Sospensione dell’attivita’ imprenditoriale: nuovi importi e modalita’ di ottemperanza [E.Massi]

Sospensione dell’attivita’ imprenditoriale: nuovi importi e modalita’ di ottemperanza [E.Massi]

L’emanazione della circolare del Ministero del Lavoro n. 26 del 12 ottobre 2015, oltre ad aver  chiarito alcune questioni operative relative alla applicazione delle sanzioni in materia di lavoro nero, con la specificazione dell’istituto della diffida e delle modalità di ottemperanza alle violazioni amministrative relative ad alcune violazioni relative alla compilazione del LUL, alla consegna del prospetto di paga ed alla erogazione degli assegni familiari, fornisce le opportune delucidazioni circa il modo in cui può essere assolto dal trasgressore l’onere per la ripresa dell’attività imprenditoriale, sospesa a seguito di un intervento degli organi di vigilanza del Ministero del Lavoro o delle ASL.
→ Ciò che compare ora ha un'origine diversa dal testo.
(** *** The empty gallery *)

(** C7. When loading has finished without an error and the array is empty,
    the component renders the centred panel with the heading
    [No Images Found] and its fixed body text, and no tile; this is the
    state reached when the endpoint answers with an empty array. *)
Theorem empty_gallery_shows_empty_panel :
  (forall st, loading st = false -> error st = None -> images st = [] ->
     render st = Some emptyView)
  /\ shows "No Images Found" emptyView = true
  /\ shows "There are no images available in the gallery. Please check your Google Drive folder."
           emptyView = true
  /\ existsb isTile (descendants emptyView) = false
  /\ allHandlers emptyView = []
  /\ (forall w st r, component w = Some st -> inflight w = true ->
        error st = None -> ok r = true -> json r = JsonArray [] ->
        exists w' st',
          step w (Settle (Fulfilled r)) = Next w'
          /\ component w' = Some st'
          /\ images st' = []
          /\ render st' = Some emptyView).
Proof.
  split; [| split; [| split; [| split; [| split]]]];
    try reflexivity.
  - intros st Hl He Hi. unfold render. now rewrite Hl, He, Hi.
  - intros w st r Hc Hin He Hok Hj.
    destruct (fetchImages_resume_ok r [] Hok Hj) as (logs & E & Hlogs).
    destruct (console_inert logs Hlogs) as [Hinert _].
    cbn [step]. rewrite Hin, E, Hc. cbn [option_map].
    eexists. eexists. split; [reflexivity |]. split; [reflexivity |].
    rewrite applyCalls_app, (applyCalls_inert logs Hinert).
    split; [reflexivity |]. unfold render. cbn. now rewrite He.
Qed.
(** * Oupdate: the call monitor of [src/index.js]

    A shallow embedding of the helper functions, the poller with its
    deduplication set, the audio pipeline and the login loop of
    [src/index.js], with the properties that hold of them.

    JavaScript strings are modelled as lists of 8-bit characters, read as
    the code units U+0000..U+00FF.  On that range [trim], [\s], [\d],
    [length], [substring], [split] and [join] are exactly the ECMAScript
    ones.  The functions under test use [toUpperCase] only to compare its
    result with an upper-case ASCII word; the model maps a..z and the
    Latin-1 letters whose upper-case form is in range, and leaves the three
    characters alone whose upper-case form is not (sharp s, micro sign and
    y with diaeresis), which changes no such comparison.

    The outside world (the dashboard, the browser, the file system, the
    messaging service) answers through explicit records of outcomes, and the
    code that talks to it returns the effects it performed. *)

From Stdlib Require Import Ascii String.
From stdpp Require Import base list strings gmap sets pretty.
From Stdlib Require Import Lia.

Abbreviation jsstring := (list ascii).

(** String literals, as code units. *)
Definition str (s : string) : jsstring := String.list_ascii_of_string s.

(** ** Characters *)

Module Char.

Definition code (c : ascii) : nat := nat_of_ascii c.

(** ECMAScript WhiteSpace and LineTerminator below U+0100: TAB, LF, VT, FF,
    CR, SP and NBSP.  This is the class of [String.prototype.trim] and of
    the regular expression escape [\s]. *)
Definition is_space (c : ascii) : bool :=
  let n := code c in
  (n =? 9) || (n =? 10) || (n =? 11) || (n =? 12) || (n =? 13)
  || (n =? 32) || (n =? 160).

(** The regular expression escape [\d]: 0..9 only. *)
Definition is_digit (c : ascii) : bool :=
  let n := code c in (48 <=? n) && (n <=? 57).

(** The quote class of the play pattern: the single and the double quote. *)
Definition is_quote (c : ascii) : bool :=
  let n := code c in (n =? 39) || (n =? 34).

Definition upper (c : ascii) : ascii :=
  let n := code c in
  if (97 <=? n) && (n <=? 122) then ascii_of_nat (n - 32)
  else if (224 <=? n) && (n <=? 254) && negb (n =? 247)
       then ascii_of_nat (n - 32)
  else c.

Definition lower (c : ascii) : ascii :=
  let n := code c in
  if (65 <=? n) && (n <=? 90) then ascii_of_nat (n + 32)
  else if (192 <=? n) && (n <=? 222) && negb (n =? 215)
       then ascii_of_nat (n + 32)
  else c.

End Char.

(** ** Strings *)

Module Str.

Definition toUpperCase (s : jsstring) : jsstring := map Char.upper s.
Definition toLowerCase (s : jsstring) : jsstring := map Char.lower s.

Fixpoint trimStart (s : jsstring) : jsstring :=
  match s with
  | [] => []
  | c :: s' => if Char.is_space c then trimStart s' else s
  end.

Fixpoint trimEnd (s : jsstring) : jsstring :=
  match s with
  | [] => []
  | c :: s' =>
      match trimEnd s' with
      | [] => if Char.is_space c then [] else [c]
      | r => c :: r
      end
  end.

(** [String.prototype.trim] *)
Definition trim (s : jsstring) : jsstring := trimEnd (trimStart s).

(** [s.substring(i, j)] for [0 <= i <= j]. *)
Definition substring (i j : nat) (s : jsstring) : jsstring :=
  take (j - i) (drop i s).

(** [s.substring(i)] for [0 <= i]. *)
Definition substring_from (i : nat) (s : jsstring) : jsstring := drop i s.

(** The pieces of [s] between the characters of the class [stop], empty
    pieces included; there is always at least one piece. *)
Fixpoint pieces (stop : ascii → bool) (s : jsstring) : list jsstring :=
  match s with
  | [] => [[]]
  | c :: s' =>
      if stop c then [] :: pieces stop s'
      else match pieces stop s' with
           | p :: ps => (c :: p) :: ps
           | [] => [[c]]
           end
  end.

(** [s.split(sep)] for a one-character separator. *)
Definition split (sep : ascii) (s : jsstring) : list jsstring :=
  pieces (fun c => bool_decide (c = sep)) s.

(** [parts.join(sep)] *)
Fixpoint join (sep : jsstring) (parts : list jsstring) : jsstring :=
  match parts with
  | [] => []
  | [p] => p
  | p :: ps => p ++ sep ++ join sep ps
  end.

Fixpoint startsWith (p s : jsstring) : bool :=
  match p, s with
  | [], _ => true
  | _ :: _, [] => false
  | a :: p', b :: s' => bool_decide (a = b) && startsWith p' s'
  end.

(** Whether the first or the last character is whitespace. *)
Definition edge_space (s : jsstring) : bool :=
  from_option Char.is_space false (head s)
  || from_option Char.is_space false (last s).

(** [s.includes(p)] *)
Fixpoint includes (p s : jsstring) : bool :=
  startsWith p s ||
  match s with
  | [] => false
  | _ :: s' => includes p s'
  end.

(** [/\d/.test(s)] *)
Definition has_digit (s : jsstring) : bool := existsb Char.is_digit s.

(** [arr.includes(x)] on an array of strings. *)
Definition array_includes (arr : list jsstring) (x : jsstring) : bool :=
  existsb (fun y => bool_decide (y = x)) arr.

(** [s.replace(pat, rep)] with a string pattern: the first occurrence only. *)
Fixpoint replace (pat rep s : jsstring) : jsstring :=
  if startsWith pat s then rep ++ drop (length pat) s
  else match s with
       | [] => []
       | c :: s' => c :: replace pat rep s'
       end.

End Str.

(** ** Helper functions (index.js, lines 51-68) *)

(** [maskNumber]: [String(number)] is the identity, the callers pass strings. *)
Definition maskNumber (number : jsstring) : jsstring :=
  let numStr := Str.trim number in
  if 7 <? length numStr
  then Str.substring 0 3 numStr ++ str "***"
       ++ Str.substring_from (length numStr - 4) numStr
  else numStr.

(** The test of the loop of [extractCountryFromTermination]. *)
Definition is_terminator (part : jsstring) : bool :=
  Str.array_includes [str "MOBILE"; str "FIXED"] (Str.toUpperCase part)
  || Str.has_digit part.

(** The [for ... of] loop with its [break]; [countryParts] is the array the
    loop pushes to. *)
Fixpoint collect_country_parts (parts countryParts : list jsstring)
  : list jsstring :=
  match parts with
  | [] => countryParts
  | part :: rest =>
      if is_terminator part then countryParts
      else collect_country_parts rest (countryParts ++ [part])
  end.

Definition extractCountryFromTermination (text : jsstring) : jsstring :=
  let parts := Str.split " "%char text in
  let countryParts := collect_country_parts parts [] in
  if 0 <? length countryParts then Str.join (str " ") countryParts else text.

(** The country of a row as the poller computes it (line 373): the cell text
    is trimmed before the extraction. *)
Definition country_of_cell (cell : jsstring) : jsstring :=
  extractCountryFromTermination (Str.trim cell).

(** The description of the country column in the design document, kept apart
    from the code: tokens are the maximal runs of non-whitespace
    characters. *)
Module CountrySpec.

(** The pieces between whitespace characters, empty pieces included. *)
Definition ws_pieces (s : jsstring) : list jsstring :=
  Str.pieces Char.is_space s.

Definition nonempty (s : jsstring) : bool :=
  match s with [] => false | _ => true end.

(** Whitespace-separated tokens. *)
Definition tokens (s : jsstring) : list jsstring :=
  List.filter nonempty (ws_pieces s).

(** A token that case-insensitively equals MOBILE or FIXED. *)
Definition is_kind_word (tok : jsstring) : bool :=
  Str.array_includes [str "MOBILE"; str "FIXED"] (Str.toUpperCase tok).

Definition stops (tok : jsstring) : bool :=
  is_kind_word tok || Str.has_digit tok.

Fixpoint leading (toks : list jsstring) : list jsstring :=
  match toks with
  | [] => []
  | t :: ts => if stops t then [] else t :: leading ts
  end.

(** Leading tokens up to the first stopping one, joined with one space;
    the trimmed text when none was accepted. *)
Definition country (text : jsstring) : jsstring :=
  match leading (tokens text) with
  | [] => Str.trim text
  | accepted => Str.join (str " ") accepted
  end.

End CountrySpec.

(** ** The play pattern (index.js, line 384)

    The regular expression reads [Play\(Q(N+)Q,\s*Q(N+)Q\)], where [Q] is the
    class of the single and the double quote and [N] its complement.
    [String.prototype.match] finds the leftmost position where it matches.
    After a greedy [N+] the pattern asks for a quote and after a greedy [\s*]
    as well, and neither class contains a quote, so a shorter repetition can
    never succeed where the longest fails: the matcher needs no
    backtracking. *)
Module PlayPattern.

(** One character of the class [P]. *)
Definition class (P : ascii → bool) (s : jsstring) : option jsstring :=
  match s with
  | c :: s' => if P c then Some s' else None
  | [] => None
  end.

Definition literal (p s : jsstring) : option jsstring :=
  if Str.startsWith p s then Some (drop (length p) s) else None.

(** Greedy [N+]: the captured group and the rest. *)
Fixpoint non_quotes (s : jsstring) : jsstring * jsstring :=
  match s with
  | c :: s' =>
      if Char.is_quote c then ([], s)
      else let '(g, r) := non_quotes s' in (c :: g, r)
  | [] => ([], [])
  end.

Definition group (s : jsstring) : option (jsstring * jsstring) :=
  match non_quotes s with
  | ([], _) => None
  | (g, r) => Some (g, r)
  end.

(** Greedy [\s*]. *)
Fixpoint spaces (s : jsstring) : jsstring :=
  match s with
  | c :: s' => if Char.is_space c then spaces s' else s
  | [] => []
  end.

(** The pattern anchored at the head of [s]: the groups 1 and 2. *)
Definition match_here (s : jsstring) : option (jsstring * jsstring) :=
  s ← literal (str "Play(") s;
  s ← class Char.is_quote s;
  '(did, s) ← group s;
  s ← class Char.is_quote s;
  s ← literal (str ",") s;
  s ← class Char.is_quote (spaces s);
  '(uuid, s) ← group s;
  s ← class Char.is_quote s;
  _ ← literal (str ")") s;
  Some (did, uuid).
Prima di entrare nel merito delle novità contenute nell’art. 22 del D.L.vo n. 151/2015 credo che sia necessario ricapitolare, brevemente, in quali situazioni, durante un accesso ispettivo, si può procedere a sospendere l’attività dell’azienda.

E’ l’art. 14 del D.L.vo n. 81/2008 ad affermare che tale obbligo può scattare in tutte quelle ipotesi in cui, anche su segnalazione di altre pubbliche amministrazioni, si riscontri un impiego di personale non risultante dalla documentazione obbligatoria (nella sostanza, dalle comunicazioni telematiche preventive alla instaurazione dei rapporti) in misura pari o superiore al 20% del totale dei lavoratori presenti sul posto di lavoro, nonché in caso di gravi e reiterate violazioni in materia di tutela della salute e sicurezza sul lavoro individuate in via amministrativa dal Ministro del Lavoro (qui la competenza degli ispettori delle Direzioni territoriali è limitata all’edilizia ed a pochi altri settori, mentre quella degli addetti alla vigilanza delle ASL è totale). Ricordo, inoltre, che, avvalendosi della facoltà rilevabile dal fatto che il Legislatore ha utilizzato la parola “possa”, il Ministero del Lavoro ha chiarito che il provvedimento di sospensione non trova applicazione nelle imprese che occupano soltanto un dipendente ove, peraltro, si procede all’allontanamento dello stesso fino a quando non si sia regolarizzata la posizione, anche sotto l’aspetto della sicurezza.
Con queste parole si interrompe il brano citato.